--- What you have to do ---
Of the lines below, write out exactly those from the line with "assert (Hsz : u64" through the line with "Lemma Finalize_spec h", both included, and skip the rest.

(Stored data)

----------------

(* ===== verification/ShaStream.v ===== *)
(** * ShaStream: the streaming of the SHA family

    A hasher represents the bytes written so far: [s] is the state after the
    full blocks, the front of [buf] is the rest, and [bytes] is the length
    modulo 2^64.  [Write] appends to what is represented, so the digest does
    not depend on how the message was cut, and [Finalize] applies the padding
    of the standards. *)

From S2P Require Import Prelude Words CryptoCommon ShaSpec.

(** ** Folding a compression function over blocks *)

Lemma blocks_fold_add f n m st data :
  blocks_fold f (n + m) st data = blocks_fold f m (blocks_fold f n st data) (drop (64 * n) data).
Proof.
  revert st data. induction n as [|n IH]; intros st data; [done|].
  cbn [Nat.add blocks_fold]. rewrite IH, drop_drop. do 2 f_equal. lia.
Qed.

Lemma blocks_fold_app f n st data rest :
  (64 * n <= length data)%nat -> blocks_fold f n st (data ++ rest) = blocks_fold f n st data.
Proof.
  revert st data. induction n as [|n IH]; intros st data Hn; [done|].
  cbn [blocks_fold]. rewrite take_app_le, drop_app_le by lia. apply IH. rewrite length_drop. lia.
Qed.

(** Two compression functions that agree on the reachable states. *)
Lemma blocks_fold_ext (P : list Z -> Prop) f g n st data :
  (forall st b, P st -> f st b = g st b /\ P (g st b)) -> P st ->
  blocks_fold f n st data = blocks_fold g n st data /\ P (blocks_fold g n st data).
Proof.
  intros Hfg. revert st data. induction n as [|n IH]; intros st data HP; [done|].
  cbn [blocks_fold]. destruct (Hfg st (take 64 data) HP) as [-> HP']. by apply IH.
Qed.

Section stream.
Context (Initialize : list Z) (Transform : list Z -> list Z -> list Z).
Context (write32 write64 : Z -> list Z).
Context (length_write64 : forall x, length (write64 x) = 8%nat).

Definition full (msg : list Z) : nat := length msg / 64.

Record represents (h : hasher) (msg : list Z) : Prop := {
  rep_state : s h = blocks_fold Transform (full msg) Initialize msg;
  rep_buf : take (length msg mod 64) (buf h) = drop (64 * full msg) msg;
  rep_length : length (buf h) = 64%nat;
  rep_bytes : bytes h = u64 (Z.of_nat (length msg)) }.

Lemma represents_Reset h : length (buf h) = 64%nat -> represents (Reset Initialize h) [].
Proof. intros. by split. Qed.

(** The loop over the full blocks of what is left of the data. *)
Lemma write_chunks_spec fuel st n data :
  (length data <= fuel)%nat -> word 64 n ->
  write_chunks Transform fuel st n data
  = (blocks_fold Transform (full data) st data, u64 (n + Z.of_nat (64 * full data)), drop (64 * full data) data).
Proof.
  unfold full. revert st n data. induction fuel as [|fuel IH]; intros st n data Hf Hn.
  - destruct data; [|cbn in Hf; lia]. cbn. by rewrite Z.add_0_r, wrap_small.
  - cbn [write_chunks]. destruct (Nat.leb_spec 64 (length data)) as [Hl|Hl].
    + rewrite IH by (rewrite ?length_drop; auto with words; lia).
      rewrite length_drop.
      replace (length data / 64)%nat with (S ((length data - 64) / 64)).
      2:{ replace (length data) with ((length data - 64) + 1 * 64)%nat at 2 by lia.
          rewrite Nat.div_add by lia. lia. }
      cbn [blocks_fold]. rewrite drop_drop. unfold wrap. rewrite Zplus_mod_idemp_l.
      f_equal; [f_equal; f_equal; lia|f_equal; lia].
    + rewrite (Nat.div_small (length data) 64) by lia. cbn. by rewrite Z.add_0_r, wrap_small.
Qed.

Lemma length_take_tail msg : length (drop (64 * full msg) msg) = (length msg mod 64)%nat.
Proof. unfold full. rewrite length_drop. pose proof (Nat.div_mod (length msg) 64). lia. Qed.

Lemma bufsize_spec h msg : represents h msg -> Z.to_nat (bytes h mod 64) = (length msg mod 64)%nat.
Proof.
  intros Hr. rewrite (rep_bytes _ _ Hr). unfold wrap.
  rewrite Z.mod_mod_divide by (exists (2 ^ 58); lia).
  change 64 with (Z.of_nat 64). by rewrite <-Nat2Z.inj_mod, Nat2Z.id.
Qed.

(** What is appended to [msg] when no block of [msg] is completed in the middle
    of [data]: the second half of [Write]. *)
Definition no_split (msg data : list Z) : Prop :=
  (length msg mod 64 = 0 \/ length msg mod 64 + length data < 64)%nat.

Lemma no_split_full msg data :
  no_split msg data ->
  full (msg ++ data) = (full msg + full data)%nat /\
  (length (msg ++ data) mod 64 = length msg mod 64 + length data mod 64)%nat.
Proof.
  unfold no_split, full. intros H. rewrite length_app.
  pose proof (Nat.div_mod (length msg) 64). pose proof (Nat.div_mod (length data) 64).
  pose proof (Nat.mod_upper_bound (length msg) 64). pose proof (Nat.mod_upper_bound (length data) 64).
  assert (length msg mod 64 + length data mod 64 < 64)%nat.
  { destruct H as [H|H]; [lia|]. rewrite (Nat.mod_small (length data)) by lia. lia. }
  split; symmetry.
  - apply (Nat.div_unique _ _ _ (length msg mod 64 + length data mod 64)); lia.
  - apply (Nat.mod_unique _ _ (length msg / 64 + length data / 64)); lia.
Qed.

Lemma no_split_tail msg data :
  no_split msg data ->
  drop (64 * full (msg ++ data)) (msg ++ data) = drop (64 * full msg) msg ++ drop (64 * full data) data.
Proof.
  intros H. rewrite (proj1 (no_split_full _ _ H)). pose proof (length_take_tail msg) as Ht.
  rewrite length_drop in Ht. pose proof (Nat.div_mod (length msg) 64). fold (full msg) in *.
  destruct H as [H|H].
  - rewrite (drop_ge msg (64 * full msg)) by lia. rewrite drop_app_ge by lia. cbn [app]. f_equal. lia.
  - replace (full data) with 0%nat by (unfold full; rewrite Nat.div_small; lia).
    rewrite Nat.add_0_r, drop_app_le by lia. done.
Qed.

Definition write_rest (h : hasher) (bufsize : nat) (data : list Z) : hasher :=
  let '(st, n, data) := write_chunks Transform (length data) (s h) (bytes h) data in
  if (0 <? length data)%nat
  then mk_hasher st (memcpy (buf h) bufsize data) (u64 (n + Z.of_nat (length data)))
  else mk_hasher st (buf h) n.

Lemma represents_rest h msg data :
  represents h msg -> no_split msg data -> represents (write_rest h (length msg mod 64) data) (msg ++ data).
Proof.
  intros Hr H. destruct (no_split_full _ _ H) as [Hf Hm]. pose proof (no_split_tail _ _ H) as Ht.
  pose proof (length_take_tail data) as Hl.
  assert (Hs : blocks_fold Transform (full (msg ++ data)) Initialize (msg ++ data)
               = blocks_fold Transform (full data) (s h) data).
  { rewrite Hf, blocks_fold_add, blocks_fold_app, (rep_state _ _ Hr).
    2:{ unfold full. pose proof (Nat.div_mod (length msg) 64). lia. }
    destruct H as [H|H].
    - f_equal. pose proof (length_take_tail msg) as Hk. rewrite length_drop in Hk.
      rewrite drop_app_ge by (unfold full; pose proof (Nat.div_mod (length msg) 64); lia).
      replace (64 * full msg - length msg)%nat with 0%nat; [done|].
      unfold full. pose proof (Nat.div_mod (length msg) 64). lia.
    - replace (full data) with 0%nat by (unfold full; rewrite Nat.div_small; lia). done. }
  assert (Hb : word 64 (bytes h)) by (rewrite (rep_bytes _ _ Hr); auto with words).
  assert (Hn : Z.of_nat (length msg + length data)
               = Z.of_nat (length msg) + Z.of_nat (64 * full data) + Z.of_nat (length data mod 64)).
  { unfold full. pose proof (Nat.div_mod (length data) 64). lia. }
  pose proof (Nat.mod_upper_bound (length (msg ++ data)) 64).
  unfold write_rest. rewrite write_chunks_spec by done. rewrite Hl.
  destruct (Nat.ltb_spec 0 (length data mod 64)) as [Hp|Hp]; split; cbn [s buf bytes]; try done.
  - rewrite Hm, <-Hl, memcpy_take; [|rewrite (rep_length _ _ Hr); lia].
    by rewrite Ht, (rep_buf _ _ Hr).
  - rewrite memcpy_length; rewrite ?(rep_length _ _ Hr); lia.
  - rewrite (rep_bytes _ _ Hr), length_app, Hn. unfold wrap.
    by rewrite Zplus_mod_idemp_l, <-!Zplus_assoc, Zplus_mod_idemp_l.
  - rewrite Hm, Ht, (nil_length_inv (drop (64 * full data) data)), app_nil_r by lia.
    by replace (length data mod 64)%nat with 0%nat by lia; rewrite Nat.add_0_r, (rep_buf _ _ Hr).
  - apply (rep_length _ _ Hr).
  - rewrite (rep_bytes _ _ Hr), length_app, Hn. unfold wrap.
    rewrite Zplus_mod_idemp_l. f_equal. lia.
Qed.

(** The first half of [Write]: a partial block is completed and processed. *)
Lemma represents_fill h msg data (k := (length msg mod 64)%nat) :
  represents h msg -> k <> 0%nat -> length data = (64 - k)%nat ->
  let b := memcpy (buf h) k data in
  represents (mk_hasher (Transform (s h) b) b (u64 (bytes h + Z.of_nat (64 - k)))) (msg ++ data).
Proof.
  intros Hr Hk Hd b. pose proof (Nat.mod_upper_bound (length msg) 64). subst k.
  pose proof (Nat.div_mod (length msg) 64) as Hdm. pose proof (rep_length _ _ Hr) as Hlb.
  assert (Hlen : length (msg ++ data) = (64 * S (full msg))%nat) by (rewrite length_app; unfold full; lia).
  assert (Hf : full (msg ++ data) = S (full msg)) by (unfold full at 1; rewrite Hlen, Nat.mul_comm; apply Nat.div_mul; lia).
  assert (Hb : b = drop (64 * full msg) msg ++ data).
  { rewrite <-(rep_buf _ _ Hr). subst b. unfold memcpy.
    by rewrite (drop_ge (buf h)), app_nil_r by lia. }
  split; cbn [s buf bytes].
  - rewrite Hf, <-Nat.add_1_r, blocks_fold_add, blocks_fold_app, <-(rep_state _ _ Hr) by (unfold full; lia).
    cbn [blocks_fold]. f_equal. rewrite drop_app_le by (unfold full; lia).
    rewrite <-Hb. symmetry. apply take_ge. subst b. rewrite memcpy_length; lia.
  - rewrite Hf, Hlen, drop_ge by lia. by rewrite Nat.mul_comm, Nat.Div0.mod_mul.
  - subst b. rewrite memcpy_length; lia.
  - rewrite (rep_bytes _ _ Hr), length_app, Hd. unfold wrap. rewrite Zplus_mod_idemp_l. f_equal. lia.
Qed.

Lemma represents_Write h msg data : represents h msg -> represents (Write Transform h data) (msg ++ data).
Proof.
  intros Hr. unfold Write. rewrite (bufsize_spec _ _ Hr).
  pose proof (Nat.mod_upper_bound (length msg) 64).
  destruct (Nat.eqb_spec (length msg mod 64) 0) as [H0|H0]; cbn [negb andb].
  { apply (represents_rest _ _ _ Hr). by left. }
  destruct (Nat.leb_spec 64 (length msg mod 64 + length data)) as [H1|H1].
  - set (d := take (64 - length msg mod 64) data).
    assert (Hd : length d = (64 - length msg mod 64)%nat) by (subst d; rewrite length_take; lia).
    pose proof (represents_fill _ _ _ Hr H0 Hd) as Hr'.
    replace (msg ++ data) with ((msg ++ d) ++ drop (64 - length msg mod 64) data)
      by (subst d; by rewrite <-app_assoc, take_drop).
    assert (Hm : (length (msg ++ d) mod 64 = 0)%nat).
    { rewrite length_app, Hd. pose proof (Nat.div_mod (length msg) 64).
      replace (length msg + (64 - length msg mod 64))%nat with (S (length msg / 64) * 64)%nat by lia.
      apply Nat.Div0.mod_mul. }
    pose proof (represents_rest _ _ (drop (64 - length msg mod 64) data) Hr' (or_introl Hm)) as Hw.
    by rewrite Hm in Hw.
  - apply (represents_rest _ _ _ Hr). by right.
Qed.

(** Any number of calls of [Write]. *)
Lemma represents_writes h msg parts :
  represents h msg -> represents (fold_left (Write Transform) parts h) (msg ++ concat parts).
Proof.
  revert h msg. induction parts as [|d parts IH]; intros h msg Hr; cbn [fold_left concat].
  - by rewrite app_nil_r.
  - rewrite app_assoc. by apply IH, represents_Write.
Qed.

Lemma represents_finalized h msg : represents h msg -> represents (finalized Transform write64 h) (padded write64 msg).
Proof.
  intros Hr. unfold finalized.
  set (n := Z.of_nat (length msg)). assert (Hn : 0 <= n) by lia.
  assert (Hpad : take (Z.to_nat (1 + (119 - bytes h mod 64) mod 64)) pad = [0x80] ++ replicate (Z.to_nat ((55 - n) mod 64)) 0).
  { rewrite (rep_bytes _ _ Hr). fold n. unfold wrap.
    rewrite Z.mod_mod_divide by (exists (2 ^ 58); lia).
    replace ((119 - n mod 64) mod 64) with ((55 - n) mod 64)
      by (rewrite Zminus_mod_idemp_r; replace (119 - n) with (55 - n + 1 * 64) by lia; by rewrite Z.mod_add).
    pose proof (Z.mod_pos_bound (55 - n) 64). rewrite Z2Nat.inj_add by lia.
    change (Z.to_nat 1) with 1%nat. unfold pad. cbn [Nat.add take app]. f_equal.
    rewrite take_replicate. f_equal. clear Hr. lia. }
  assert (Hsz : u64 (bytes h ≪ 3) = u64 (8 * n)).
  { rewrite (rep_bytes _ _ Hr), Z.shiftl_mul_pow2 by lia. fold n. unfold wrap.
    rewrite Zmult_mod_idemp_l. f_equal. lia. }
  rewrite Hpad, Hsz. unfold padded. fold n. rewrite !app_assoc, <-(app_assoc msg).
  by apply represents_Write, represents_Write.
Qed.

Lemma Finalize_spec h msg :
  represents h msg ->
  Finalize Transform write32 write64 h = md_digest Transform Initialize write32 write64 msg.
Proof.
  intros Hr. unfold Finalize, md_digest. by rewrite (rep_state _ _ (represents_finalized _ _ Hr)).
Qed.

(** The length of the padded message is a multiple of the block size. *)
Lemma padded_length msg : (length (padded write64 msg) mod 64 = 0)%nat.
Proof.
  unfold padded. rewrite !length_app, length_replicate, length_write64. cbn [length].
  set (n := Z.of_nat (length msg)).
  pose proof (Z.mod_pos_bound (55 - n) 64). apply Nat2Z.inj.
  rewrite Nat2Z.inj_mod, !Nat2Z.inj_add, Z2Nat.id by lia. fold n.
  replace (n + (Z.of_nat 1 + ((55 - n) mod 64 + Z.of_nat 8))) with (n + 9 + (55 - n) mod 64) by lia.
  change (Z.of_nat 64) with 64. rewrite Zplus_mod_idemp_r. by replace (n + 9 + (55 - n)) with (1 * 64) by lia.
Qed.
End stream.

----------------

--- Answer space ---
  assert (Hsz : u64 (bytes h ≪ 3) = u64 (8 * n)).
  { rewrite (rep_bytes _ _ Hr), Z.shiftl_mul_pow2 by lia. fold n. unfold wrap.
    rewrite Zmult_mod_idemp_l. f_equal. lia. }
  rewrite Hpad, Hsz. unfold padded. fold n. rewrite !app_assoc, <-(app_assoc msg).
  by apply represents_Write, represents_Write.
Qed.

Lemma Finalize_spec h msg :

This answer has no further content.